Butternut Mac ‘n’ Cheese

Butternut Mac ‘n’ Cheese

60 MINS
267 CALS PER SERVING
Donal Skehan

Donal's Notes

I’m always looking for family winner dinner recipes and mac and cheese hits the spot almost every time. It’s the perfect vehicle for some hidden vegetables and in this recipe, butternut squash provides both colour and sweetness. A great recipe to use up any leftover cheese in the fridge so although I’ve specified gruyere and cheddar here, anything goes!

2
4
6
8
Chopping board
Chopping knife
Large pot
Small pot
Colander
Wooden spoon
Whisk
Grater
Measuring jug
Hand-held stick blender or food processor
20x30cm baking dish

Instructions

1
Preheat the oven to 180C. Peel and chop the butternut squash into cubes. Peel and thinly slice the shallot.
2
Grate the gruyere, cheddar and parmesan and set aside.
3
Add the pasta to a pot of salted, boiling water and cook for 8-9 minutes or until al dente. When cooked, drain and put back into the pot.
4
Meanwhile, place the cubed butternut squash into a pot, cover with cold water and set to boil. Simmer for 9-11 minutes until tender.
5
Drain with a colander and return most of the butternut squash back into the pot, reserving some for later.
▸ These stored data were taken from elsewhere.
Lemma run_scan_spec b n fuel idx run rs :
  0 < n -> 0 <= run < n -> run <= idx ->
  (0 < run -> rs = idx - run) ->
  (forall j, idx - run <= j < idx -> bitmap_test j b = false) ->
  (idx - run = 0 \/ bitmap_test (idx - run - 1) b = true) ->
  (forall s, 0 <= s -> s + n <= idx -> ~ free_run b n s) ->
  match run_scan b n fuel idx run rs with
  | Some r => 0 <= r /\ r + n <= idx + Z.of_nat fuel /\ free_run b n r /\
              forall s, 0 <= s < r -> ~ free_run b n s
  | None => forall s, 0 <= s -> s + n <= idx + Z.of_nat fuel -> ~ free_run b n s
  end.
Proof.
  intros Hn. revert idx run rs. induction fuel as [|fuel IH];
    intros idx run rs Hrun Hidx Hrs Hfree Hmax Hno; simpl.
  { intros s Hs Hle. apply Hno; lia. }
  destruct (bitmap_test idx b) eqn:E; simpl.
  - assert (forall s, 0 <= s -> s + n <= idx + 1 -> ~ free_run b n s) as Hno'.
    { intros s Hs Hle Hw. destruct (Z.eq_dec (s + n) (idx + 1)).
      - specialize (Hw idx ltac:(lia)). congruence.
      - apply (Hno s); [lia | lia | done]. }
    specialize (IH (idx + 1) 0 rs ltac:(lia) ltac:(lia) ltac:(lia)).
    replace (idx + 1 - 0 - 1) with idx in IH by lia.
    specialize (IH ltac:(lia) ltac:(by right) Hno').
    destruct (run_scan _ _ _ _ _ _).
    + replace (idx + Z.of_nat (S fuel)) with (idx + 1 + Z.of_nat fuel) by lia. exact IH.
    + intros s Hs Hle. apply IH; lia.
  - assert (Hrs' : (if run =? 0 then idx else rs) = idx - run)
      by (destruct (Z.eqb_spec run 0); lia).
    rewrite Hrs'. destruct (Z.eqb_spec (run + 1) n) as [Hfull|Hpart].
    + split; [lia|]. split; [lia|]. split.
      * intros j Hj. destruct (Z.eq_dec j idx) as [->|]; [done | apply Hfree; lia].
      * intros s Hs. apply Hno; lia.
    + assert (forall s, 0 <= s -> s + n <= idx + 1 -> ~ free_run b n s) as Hno'.
      { intros s Hs Hle Hw. destruct (Z.eq_dec (s + n) (idx + 1)); [|apply (Hno s); [lia|lia|done]].
        destruct Hmax as [Hz|Hz]; [lia|]. specialize (Hw (idx - run - 1) ltac:(lia)). congruence. }
      specialize (IH (idx + 1) (run + 1) (idx - run) ltac:(lia) ltac:(lia) ltac:(lia)).
      replace (idx + 1 - (run + 1)) with (idx - run) in IH by lia.
      assert (Hf' : forall j, idx - run <= j < idx + 1 -> bitmap_test j b = false).
      { intros j Hj. destruct (Z.eq_dec j idx) as [->|]; [done | apply Hfree; lia]. }
      specialize (IH Hf' Hmax Hno'). destruct (run_scan _ _ _ _ _ _).
      * replace (idx + Z.of_nat (S fuel)) with (idx + 1 + Z.of_nat fuel) by lia. exact IH.
      * intros s Hs Hle. apply IH; lia.
Qed.

(** Setting the bits of a list of distinct free frames. *)
Lemma set_all_test l b j :
  bitmap_test j (foldl (fun b i => bitmap_set i b) b l) = true <-> j ∈ l \/ bitmap_test j b = true.
Proof.
  revert b. induction l as [|i l IH]; intros b; simpl; [set_solver|].
  rewrite IH, bitmap_test_set, elem_of_cons. case_decide; naive_solver.
Qed.

Lemma set_all_count l b :
  NoDup l -> (forall i, i ∈ l -> 0 <= i < MAX_MANAGED_FRAMES /\ bitmap_test i b = false) ->
  free_count (foldl (fun b i => bitmap_set i b) b l) = free_count b - Z.of_nat (length l).
Proof.
  intros Hnd. revert b. induction Hnd as [|i l Hi Hnd IH]; intros b H; simpl; [lia|].
  destruct (H i ltac:(set_solver)) as [H1 H2]. rewrite IH.
  - rewrite free_count_set by done. lia.
  - intros j Hj. specialize (H j ltac:(set_solver)) as [H3 H4]. split; [done|].
    rewrite bitmap_test_set, decide_False; [done|]. intros ->. done.
Qed.
(** ** The program-header loop *)

(** A non-empty range passes the two range checks exactly if it lies in the user slot. *)
Lemma user_range_check v n :
  0 <= v < 2^64 -> 0 < n < 2^64 ->
  in_user_space v = true /\ (exists e, checked_add v n = Some e /\ (USER_SPACE_END <? e) = false) <->
  USER_SPACE_BASE <= v /\ v + n <= USER_SPACE_END.
Proof.
  intros Hv Hn. unfold in_user_space, checked_add. split.
  - intros [H (e & He & Hle)]. case_match; [|discriminate]. injection He as <-. bool_to_prop. lia.
  - intros [H1 H2]. assert (v < 2^48) by (unfold USER_SPACE_END, USER_SPACE_BASE in *; lia). split.
    + rewrite (proj2 (is_user_address_canonical v ltac:(lia))) by lia. cbn. by apply Z.leb_le.
    + exists (v + n). rewrite (proj2 (Z.ltb_lt _ _)) by (unfold USER_SPACE_END, USER_SPACE_BASE in *; lia).
      split; [done|]. apply Z.ltb_ge. lia.
Qed.

Lemma wx_check f : (negb (negb (Z.land f PF_W =? 0) && negb (Z.land f PF_X =? 0))) = true <->
  Z.land f PF_W = 0 \/ Z.land f PF_X = 0.
Proof. destruct (Z.eqb_spec (Z.land f PF_W) 0), (Z.eqb_spec (Z.land f PF_X) 0); cbn; naive_solver. Qed.

Lemma image_of_push e l s :
  (length l < Z.to_nat MAX_SEGMENTS)%nat ->
  index_set (segs (image_of e l)) (count (image_of e l)) s = Ok (segs (image_of e (l ++ [s]))) /\
  count (image_of e l) + 1 = count (image_of e (l ++ [s])).
Proof.
  intros Hl. unfold image_of; cbn [segs count]. unfold index_set, insertZ. rewrite !length_app, length_replicate.
  rewrite (proj2 (Z.leb_le _ _)), (proj2 (Z.ltb_lt _ _)) by lia. cbn [andb length]. split; [|lia].
  f_equal. rewrite Nat2Z.id.
  replace (Z.to_nat MAX_SEGMENTS - length l)%nat with (S (Z.to_nat MAX_SEGMENTS - (length l + 1)))%nat by lia.
  cbn [replicate]. rewrite insert_app_r_alt, Nat.sub_diag by lia. cbn. by rewrite <- app_assoc.
Qed.
Definition update_task (f : Task -> Task) (i : Z) (s : Scheduler) : res Scheduler :=
  t ← task_at s i; ts ← index_set (tasks s) i (Some (f t)); mret (with_tasks s ts).

(** ** Creating tasks *)

(** [spawn_inner]: [kernel_stack_top] is the aligned top of the stack just allocated, [cr3] is
    [domain::pml4_of(domain)]. *)
Definition spawn_inner (cr3 kernel_stack_top domain user_entry user_stack : Z) (s : Scheduler)
  : option (Z * Scheduler) :=
  match position is_none (tasks s) with
  | None => None
  | Some slot =>
      Some (Z.of_nat slot,
            with_tasks s (<[slot := Some (mk_task (Z.of_nat slot) Ready REntry cr3 domain kernel_stack_top
                                            user_entry user_stack 0 0 0 U64_MAX)]> (tasks s)))
  end.

Definition spawn (cr3 kstack domain : Z) (s : Scheduler) : res (Z * Scheduler) :=
  expect (spawn_inner cr3 kstack domain 0 0 s).

Definition spawn_user (cr3 kstack entry user_stack domain : Z) (s : Scheduler) : option (Z * Scheduler) :=
  spawn_inner cr3 kstack domain entry user_stack s.

(** [try_spawn_user] reports whether a slot was free. *)
Definition try_spawn_user (cr3 kstack entry user_stack domain : Z) (s : Scheduler) : bool * Scheduler :=
  match spawn_user cr3 kstack entry user_stack domain s with
  | Some (_, s') => (true, s')
  | None => (false, s)
  end.

(** ** Switching *)

Definition is_ready (o : option Task) : bool :=
  match o with Some t => bool_decide (t_state t = Ready) | None => false end.

(** [next_ready]: the loop over [1..=MAX_TASKS]. *)
Definition next_ready (ts : list (option Task)) (after : Z) : option Z :=
  match find_from (fun i => match lookupZ ts ((after + i) mod MAX_TASKS) with
                            | Some o => is_ready o | None => false end) (Z.to_nat MAX_TASKS) 1 with
  | Some i => Some ((after + i) mod MAX_TASKS)
  | None => None
  end.

(** [schedule_next]: [k] is the continuation [switch] saves for the task left. *)
Definition schedule_next (k : resume) (current_state : TaskState) (s : Scheduler) : res Scheduler :=
  let cur := current s in
  o ← index (tasks s) cur;
  ts ← match o with
       | Some t => index_set (tasks s) cur (Some (set_state current_state t))
       | None => mret (tasks s)
       end;
  next ← expect (next_ready ts cur);
  let s1 := with_tasks s ts in
  t_cur ← task_at s1 cur;
  t_next ← task_at s1 next;
  let cr3 := if t_cr3 t_cur =? t_cr3 t_next then cpu_cr3 s else t_cr3 t_next in
  s2 ← update_task (set_ctx k) cur s1;
  s3 ← update_task (set_state Running) next s2;
  mret (mk_sched (tasks s3) next (ticks s) cr3 (t_kernel_stack_top t_next)).

(** [for task in sched.tasks.iter_mut().flatten() { .. }] *)
Definition for_tasks (f : Task -> Task) (ts : list (option Task)) : list (option Task) :=
  (fun o => match o with Some t => Some (f t) | None => None end) <$> ts.

(** The wake-up loop of [tick]. *)
Definition wake_expired (now : Z) (t : Task) : Task :=
  if bool_decide (t_state t = Sleeping) && (t_sleep_until t <=? now) then set_state Ready t
  else if bool_decide (t_state t = Blocked) && negb (t_wake_deadline t =? 0) && (t_wake_deadline t <=? now)
  then make_ready t
  else t.

Definition tick_wake (s : Scheduler) : Scheduler :=
  let now := w64 (ticks s + 1) in
  mk_sched (for_tasks (wake_expired now) (tasks s)) (current s) now (cpu_cr3 s) (cpu_kstack s).

(** [tick] after [domain::reclaim_pending]. *)
Definition tick (s : Scheduler) : res Scheduler := schedule_next RTick Ready (tick_wake s).

Definition yield_now (s : Scheduler) : res Scheduler := schedule_next RYield Ready s.

Definition sleep (ms : Z) (s : Scheduler) : res Scheduler :=
  let wake := w64 (ticks s + ms_to_ticks ms) in
  s' ← update_task (set_sleep_until wake) (current s) s;
  schedule_next RSleep Sleeping s'.

Definition current_domain (s : Scheduler) : res Z := t ← task_at s (current s); mret (t_domain t).
Definition set_current_reply_target (target : Z) (s : Scheduler) : res Scheduler :=
  update_task (set_reply_target target) (current s) s.
Definition current_reply_target (s : Scheduler) : res Z := t ← task_at s (current s); mret (t_reply_target t).

Definition block_current (k : resume) (on : Z) (s : Scheduler) : res Scheduler :=
  s' ← update_task (set_wait on 0) (current s) s; schedule_next k Blocked s'.

Definition block_current_timeout_ms (k : resume) (on ms : Z) (s : Scheduler) : res Scheduler :=
  let deadline := w64 (ticks s + ms_to_ticks ms) in
  s' ← update_task (set_wait on deadline) (current s) s; schedule_next k Blocked s'.
(** The messages from [s] that entered the mailbox of [d], and those that left it, in order. *)
Definition accepted (s d : Z) (ls : list label) : list Message :=
  ls ≫= fun l => match l with Accept d' m => if decide (d' = d /\ from m = s) then [m] else [] | _ => [] end.
Definition gone (s d : Z) (ls : list label) : list Message :=
  ls ≫= fun l => match l with
                 | Take d' m => if decide (d' = d /\ from m = s) then [m] else []
                 | Drop d' box => if decide (d' = d) then sent_by s box else []
                 | Accept _ _ => []
                 end.

(** What one step does to the mailboxes. *)
Definition effect (k : kernel) (ls : list label) (k' : kernel) : Prop :=
  (ls = [] /\ forall d, mailbox k' d = mailbox k d) \/
  (exists d m, ls = [Accept d m] /\ to m = d /\
     forall d', mailbox k' d' = if decide (d' = d) then mailbox k d ++ [m] else mailbox k d') \/
  (exists d m l1 l2, ls = [Take d m] /\ mailbox k d = l1 ++ m :: l2 /\ Forall (fun x => from x <> from m) l1 /\
     forall d', mailbox k' d' = if decide (d' = d) then l1 ++ l2 else mailbox k d') \/
  (exists d, ls = [Drop d (mailbox k d)] /\ forall d', mailbox k' d' = if decide (d' = d) then [] else mailbox k d').

Lemma effect_enqueued k d m :
  is_Some (lookupZ (k_boxes k) d) -> to m = d -> effect k [Accept d m] (enqueued k d m).
Proof.
  intros Hs Hto. right. left. exists d, m. split; [done|]. split; [done|]. intros d'. unfold enqueued.
  rewrite mailbox_sched. by apply mailbox_insert.
Qed.

Lemma effect_none k k' : k_boxes k' = k_boxes k -> effect k [] k'.
Proof. intros H. left. split; [done|]. intros d. unfold mailbox. by rewrite H. Qed.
Use a stick blender to puree until smooth and then remove to a bowl and wipe out the pot.
6
Place the pot back onto a medium heat and add in the butter. Once foaming, add the shallots and fry until soft with no colour for 1-2 minutes. Add the flour and allow to cook out for 1-2 minutes.
7
Turn the heat off and slowly add the skim milk, whisking between each addition. Return the pot to a low heat and allow to bubble for 2-3 minutes until thickened.
8
Add in the gruyere and cheddar along with some salt, pepper, and the pureed butternut squash. Stir well to combine.
9
Mix the reserved butternut squash chunks and cheese sauce in with the cooked macaroni.
10
Pour the lot into a baking dish.
11
In a small bowl, combine the panko breadcrumbs, Parmesan, sea salt and plenty of freshly ground black pepper.
12
Sprinkle this over the pasta and bake in the oven for 25-30 minutes until the top is golden and the sauce is bubbling.
13
Finely chop the chives while the pasta is in the oven.
14
Serve sprinkled with finely chopped chives and plenty of freshly ground black pepper.